Can you do two way ANOVA with unequal sample sizes?

According to Keppel (1993), there is no good rule of thumb for how unequal the sample sizes need to be for heterogeneity of variance to be a problem. So if you have equal variances in your groups and unequal sample sizes, no problem. If you have unequal variances and equal sample sizes, no problem.

Can you do two way Anova with unequal sample sizes?

Why are sample sizes unequal in table 15.6?

Weighted and unweighted means will be explained using the data shown in Table 15.6. 4. Here, Diet and Exercise are confounded because 80 % of the subjects in the low-fat condition exercised as compared to 20 % of those in the high-fat condition. However, there is not complete confounding as there was with the data in Table 15.6.

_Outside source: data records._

Lemma frames_roundtrip_witness :
  exists chunks, Forall2 (fun v c => @write_frame str toy_codec v = Ok c) [bs "ab"; []] chunks /\
    @read_frames str toy_codec 2 (concat chunks ++ bs "tail") = Ok ([bs "ab"; []], bs "tail").
Proof.
  apply (@frames_roundtrip str toy_codec [bs "ab"; []] "tail").
  repeat constructor; vm_compute; discriminate.
Defined.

Are there unequal sample sizes for mixed ANOVA?

However, all these different groups have different numbers of examinees. The first group has 490 participants, the second group has 1919 participants and the third group has 529 participants. Thus, I can say that I have unequal sample sizes for Mixed ANOVA.

When is the sample size of an experiment not equal?

Whether by design, accident, or necessity, the number of subjects in each of the conditions in an experiment may not be equal. For example, the sample sizes for the “Bias Against Associates of the Obese” case study are shown in Table 15.6. 1.

Why do we need equal sample sizes in randomised trials?

We cringe at the pervasive notion that a randomised trial needs to yield equal sample sizes in the comparison groups. Unfortunately, that conceptual misunderstanding can lead to bias by investigators who force equality, especially if by non-scientific means.